Т. показалось, что лицо спутника стало совсем недружелюбным и мрачным — но это, скорей всего, были просто резкие тени от фонаря. Они повернули в боковое ответвление туннеля, где было тепло и влажно, и пошли по тонкому слою то ли плесени, то ли мха.

«Читателя невозможно увидеть, — думал Т. — Я никогда не смогу его обнаружить, как этот настенный Ницше никогда не сможет осознать меня — если я сам не заставлю его сделать это в своей фантазии… Но что тогда означает стать читателем? Непонятно. Выходит, практического смысла такое откровение в себе не несёт — так, игра ума…»

— Да, всё по грехам нашим, — пробормотал вдруг Достоевский, словно его коснулась напряжённо работающая мысль Т. — Хоронишь мертвецов, и сам не замечаешь, как становишься одним из них. А ведь было сказано, да… Впрочем, кавалердавров не жаль. А молодые мертвячки… Иной раз взгрустнёшь — совсем, право же, мальчики. Может, им помочь можно было? Вы как полагаете, граф?

— Сложный вопрос, — ответил Т., поняв, что для Достоевского это проблема давняя и мучительная. — На самом деле помочь трудно, ибо, насколько я понимаю замысел Ариэля, созданы они были исключительно для того, чтобы их застрелили и сняли с них водку с колбасой. С другой стороны, мы с вами ничем не лучше. Точно такие же гладиаторы в этом отвратительном цирке.

— Это философия, — вздохнул Достоевский. — А реальность в том, что у меня мёртвая душа, а у вас живая. Вот я и думаю — может, много молодняка побил?

— Корень проблемы в другом.

— В чём?

— В том, что вы верите в живые и мёртвые души. Вы с удивительной доверчивостью принимаете существующие в мире конвенции, Фёдор Михайлович. А ведь все они без исключения введены для чьей-то мелкой корысти.

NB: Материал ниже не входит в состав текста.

(** ** Operations on the disk *)

(** The names in a directory. *)
Definition child_name (dir p : path) : option string :=
  match strip_path dir p with Some [n] => Some n | _ => None end.
Definition child_names (ns : gmap path Node) (dir : path) : gset string :=
  list_to_set (omap (child_name dir) (elements (dom ns))).

(** [fs::read_dir], which opens the directory, and the calls of [next_entry]. *)
Definition d_read_dir `{SetIter} (p : path) : DiskOp (list string) :=
  observe (fun d => let? x := find_node true p (nodes d) in
    match snd x with DirNode _ => Ok (set_iter (child_names (nodes d) (fst x))) | _ => Err OtherIo end).
Definition d_next_entry (ctx : string) : DIO unit := with_context ctx (observe (fun _ => Ok tt)).

(** [fs::read] and [fs::write] *)
Definition d_read (p : path) : DiskOp bytes := do file <- d_open p ;; d_read_all file.
Definition d_write (p : path) (b : bytes) : DiskOp unit := do file <- d_create p ;; d_append file b.

(** [entry_path.strip_prefix(root)] *)
Definition relative_to (root p : path) : Result path Error :=
  match strip_path root p with Some r => Ok r | None => Err (Bail (display p +:+ " is outside " +:+ display root)) end.

(** ** Walking a tree

    The loops over whole trees keep a stack of directories: they pop one, go over its
    entries and push those that are directories.  [on_entry] is what they do with an
    entry; [ws_read] opens a directory, [None] to pass over it. *)

Record WalkStyle := { ws_read : path -> DIO (option (list string)); ws_next : path -> string; ws_stat : path -> string }.

Section Walk.
Context (ws : WalkStyle) {M : Type} (on_entry : M -> path -> Metadata -> DIO M).

Definition visit_entry (current : path) (st : M * list path) (name : string) : DIO (M * list path) :=
  d_next_entry (ws_next ws current) ;;
  let entry_path := join current name in
  do md <- with_context (ws_stat ws entry_path) (d_symlink_metadata entry_path) ;;
  do m <- on_entry (fst st) entry_path md ;;
  ret (m, if bool_decide (md_kind md = IsDir) then entry_path :: snd st else snd st).

(** [fuel] bounds the number of directories; [None] if it runs out. *)
Fixpoint drain (fuel : nat) (stack : list path) (m : M) : DIO (option M) :=
  match stack with
  | [] => ret (Some m)
  | current :: rest =>
      match fuel with
      | O => ret None
      | S fuel =>
          do found <- ws_read ws current ;;
          match found with
          | None => drain fuel rest m
          | Some names =>
              do st <- fold_io (visit_entry current) names (m, rest) ;;
              d_next_entry (ws_next ws current) ;;
              drain fuel (snd st) (fst st)
          end
      end
  end.
(* ===== verification/Confine.v ===== *)
(** * What the restoring of snapshots leaves alone ([crates/worker/src/portage_setup.rs])

    Between the writing of the client's configuration and the linking of the profile the
    worker sees to the places of the repositories and restores snapshots to them.  Here it
    is shown that on a disk without links nothing of this touches what lies in the
    configuration directory, as long as no repository has its place there - whatever the
    names in the snapshots, and whatever fails. *)

From S2P Require Import Prelude Types World Text Paths BlobStore Repo PortageFiles WorkerSetup Disk LocalState LocalSafety Trees Restore Locations.

(** The operations of the set-up on the disk. *)
#[export] Instance Disk_setup : SetupFs Disk :=
  {| sf_create_dir_all := d_create_dir_all; sf_write := d_write; sf_refused := observe (fun _ => Err OtherIo) |}.

Lemma confined_remove (R : path -> Prop) p : (forall p, R p -> R (removelast p)) -> R p -> ".." ∉ p -> confined R (d_remove_file p).
Proof.
  intros Hup HR Hdd. apply confined_faulty; [done|]. intros d Hp. destruct (find_node false p (nodes d)) as [[q n]|] eqn:Ef; [|done].
  apply find_node_plain in Ef as [-> _]; [|done|done]. destruct n; [|done|]; by apply drop_entry_confined.
Qed.

Section Keep.
Context (base : path) (Hbase : ".." ∉ base) (ns0 : gmap path Node).

(** In the configuration directory. *)
Definition in_base (p : path) : Prop := exists c q, p = base ++ c :: q.
(** Where the restoring may write. *)
Definition free (p : path) : Prop := (".." ∉ p) /\ ~ in_base p.
(** A place with everything below it free. *)
Definition clear (root : path) : Prop := forall q, ".." ∉ q -> free (root ++ q).

Lemma free_up p : free p -> free (removelast p).
Proof.
  intros [Hd Hn]. destruct p as [|x p _] using rev_ind; [done|]. rewrite removelast_last. split; [set_solver|].
  intros (c & q & ->). apply Hn. exists c, (q ++ [x]). by rewrite <- app_assoc.
Qed.
Lemma clear_free root : clear root -> free root.
Proof. intros Hc. rewrite <- (app_nil_r root). apply Hc. apply not_elem_of_nil. Qed.
Lemma clear_inside root p : clear root -> inside root p -> free p.
Proof. intros Hc (q & -> & Hq). by apply Hc. Qed.
Lemma clear_join root c : clear root -> c <> ".." -> clear (join root c).
Proof. intros Hc Hne q Hq. unfold join. rewrite <- app_assoc. apply Hc. set_solver. Qed.

(** The disk has no links and no entry named [..], and the configuration is as it was. *)
Record keeps_base (d : Disk) : Prop := {
  kb_plain : plain_tree (nodes d);
  kb_names : forall p n, nodes d !! p = Some n -> ".." ∉ p;
  kb_base : forall p, in_base p -> nodes d !! p = ns0 !! p;
}.

(** A run that keeps it so, with a result that satisfies [Q]. *)
Definition steady {E A} (Q : A -> Prop) (m : StateResult Disk E A) : Prop :=
  forall d, keeps_base d -> keeps_base (snd (m d)) /\ forall a, fst (m d) = Ok a -> Q a.
Abbreviation any := (fun _ => True).

Lemma steady_confined {E A} (m : StateResult Disk E A) : confined free m -> steady any m.
Proof.
  intros Hm d [Hp Hn Hb]. destruct (Hm d Hp) as [Hp' Hf]. split; [|done]. split; [done| |].
  - intros p n Hl Hdd. rewrite Hf in Hl by (by intros [? _]). by eapply Hn.
  - intros p Hin. rewrite Hf by (by intros [_ ?]). by apply Hb.
Qed.
Lemma steady_weaken {E A} (Q Q' : A -> Prop) (m : StateResult Disk E A) : (forall a, Q a -> Q' a) -> steady Q m -> steady Q' m.
Proof. intros HQ Hm d Hd. destruct (Hm d Hd) as [H1 H2]. split; [done|]. intros a Ha. by apply HQ, H2. Qed.
Lemma steady_looks {E A} (m : StateResult Disk E A) : looks m -> steady any m.
Proof. intros Hm. by apply steady_confined, confined_looks. Qed.
Lemma steady_ret {E A} (Q : A -> Prop) a : Q a -> steady Q (ret (S := Disk) (E := E) a).
Proof. intros Ha d Hd. split; [done|]. by intros ? [= <-]. Qed.
Lemma steady_throw {E A} (Q : A -> Prop) (e : E) : steady Q (throw (S := Disk) e).
Proof. by intros d Hd. Qed.
Lemma steady_bind {E A B} Q Q' (m : StateResult Disk E A) (k : A -> StateResult Disk E B) :
  steady Q m -> (forall a, Q a -> steady Q' (k a)) -> steady Q' (bind m k).
Proof.
  intros Hm Hk d Hd. destruct (Hm d Hd) as [H1 H2]. unfold bind. destruct (m d) as [[a|e] d1]; [|done]. by apply Hk; [apply H2|].
Qed.
Lemma steady_try {E F A B} Q Q' (m : StateResult Disk E A) (k : Result A E -> StateResult Disk F B) :
  steady Q m -> (forall r, (forall a, r = Ok a -> Q a) -> steady Q' (k r)) -> steady Q' (try_ m k).
Proof. intros Hm Hk d Hd. destruct (Hm d Hd) as [H1 H2]. unfold try_. destruct (m d) as [r d1]. by apply Hk. Qed.
Lemma steady_context {A} Q ctx (m : DiskOp A) : steady Q m -> steady Q (with_context ctx m).
Proof. intros Hm d Hd. destruct (Hm d Hd) as [H1 H2]. unfold with_context. destruct (m d) as [[a|e] d1]; [|done]. split; [done|]. intros b [= <-]. by apply H2. Qed.
Lemma steady_fold {E A M} (I : M -> Prop) (f : M -> A -> StateResult Disk E M) xs m :
  (forall m x, x ∈ xs -> I m -> steady I (f m x)) -> I m -> steady I (fold_io f xs m).
Proof.
  revert m. induction xs as [|x xs IH]; intros m Hf Hm; cbn [fold_io]; [by apply steady_ret|].
  apply (steady_bind I); [apply Hf; [apply list_elem_of_here|done]|]. intros m' Hm'. apply IH; [|done]. intros y z Hz. by apply Hf, list_elem_of_further.
Qed.
Lemma steady_for {E A} (f : A -> StateResult Disk E unit) xs : (forall x, x ∈ xs -> steady any (f x)) -> steady any (for_io f xs).
Proof. intros Hf. apply (steady_fold any); [intros _ x Hx _; by apply Hf|done]. Qed.
Lemma steady_entries {M} (I : M -> Prop) (f : M -> string -> DIO M) names m :
  (forall m x, x ∈ names -> I m -> steady I (f m x)) -> I m -> steady I (for_entries f names m).
Proof.
  assert (Hnext : steady any (d_next_entry "next_entry")) by (apply steady_looks; unfold d_next_entry; solve_looks).
  revert m. induction names as [|x xs IH]; intros m Hf Hm; cbn [for_entries]; (eapply steady_try; [exact Hnext|]).
  - intros [a|e] _; by apply steady_ret.
  - intros [a|e] _; [|by apply steady_ret]. apply (steady_bind I); [apply Hf; [apply list_elem_of_here|done]|].
    intros m' Hm'. apply IH; [|done]. intros y z Hz. by apply Hf, list_elem_of_further.
Qed.
(* ===== verification/ApplyConfig.v ===== *)
(** * The whole set-up of a worker ([apply_config] in [crates/worker/src/portage_setup.rs])

    The set-up writes the client's configuration, sees to the places of the repositories,
    restores the staged and the inline snapshots, writes the profile overlay and the
    patches, and links the profile; here all of it runs on one disk with directories,
    links and failures.  The file writers of [WorkerSetup] are used through their
    interface, and on a disk without links they do what they do to plain files; that the
    steps between them leave the configuration alone is shown in [Confine]. *)

From S2P Require Import Prelude Types Registry World Paths BlobStore Repo Text MakeConf PortageFiles WorkerSetup Disk LocalState LocalSafety Trees Restore Locations Confine.

(** The variables the set-up reads. *)
Record SetupEnv := { parallel_jobs : option string; load_average : option string; skip_sync : bool }.

Section Apply.
Context `{SetIter} (text_of : bytes -> option string).

Definition PORTAGE : path := ["etc"; "portage"].
Definition DISTFILES : path := ["var"; "cache"; "distfiles"].

Definition write_make_conf (env : SetupEnv) (c : PortageConfig) (worker_chost : string) (gpg_key gpg_home : option string) : DIO unit :=
  write_make_conf_inner PORTAGE (pc_make_conf c) worker_chost gpg_key gpg_home (parallel_jobs env) (load_average env).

— А вы не принимаете конвенций?

— Я был вышвырнут за их пределы. Чтобы выжить, мне пришлось собрать мир заново, уже самому… Поэтому у меня появился выбор, что брать в него, а что нет. Далеко ещё идти?

— Пришли, — сказал Достоевский.

Он указал на торчащие из стены скобы, которые уходили вверх, в тёмный колодец шахты. Скобы были аккуратного вида, и даже покрыты кое-где никелем.

— Золотая миля, — пояснил Достоевский. — Канализационные люки прямо у подъездов. Очень удобно в смысле передвижения и вообще. Мертвяки сюда намного реже забредают. Но на улице всё равно лучше не задерживаться.

Выбравшись из люка, Т. увидел перед собой серый доходный дом, стоящий на пересечении двух безлюдных улиц.

— В шестом этаже, — шепнул Достоевский, глядя вверх. — На углу, где шторы красные. Вроде дома, свет горит…

В подъезде пахло сыростью, котами и старыми газетами.

Напротив входной двери темнела забранная железными листами будка консьержа, из амбразуры которой торчало дуло двустволки. Сам консьерж так и не показался, но ствол коротко дёрнулся в сторону лестницы — это, видимо, было разрешением пройти. Достоевский кивнул будке, подхватил Т. под локоть и потащил по лестнице вверх.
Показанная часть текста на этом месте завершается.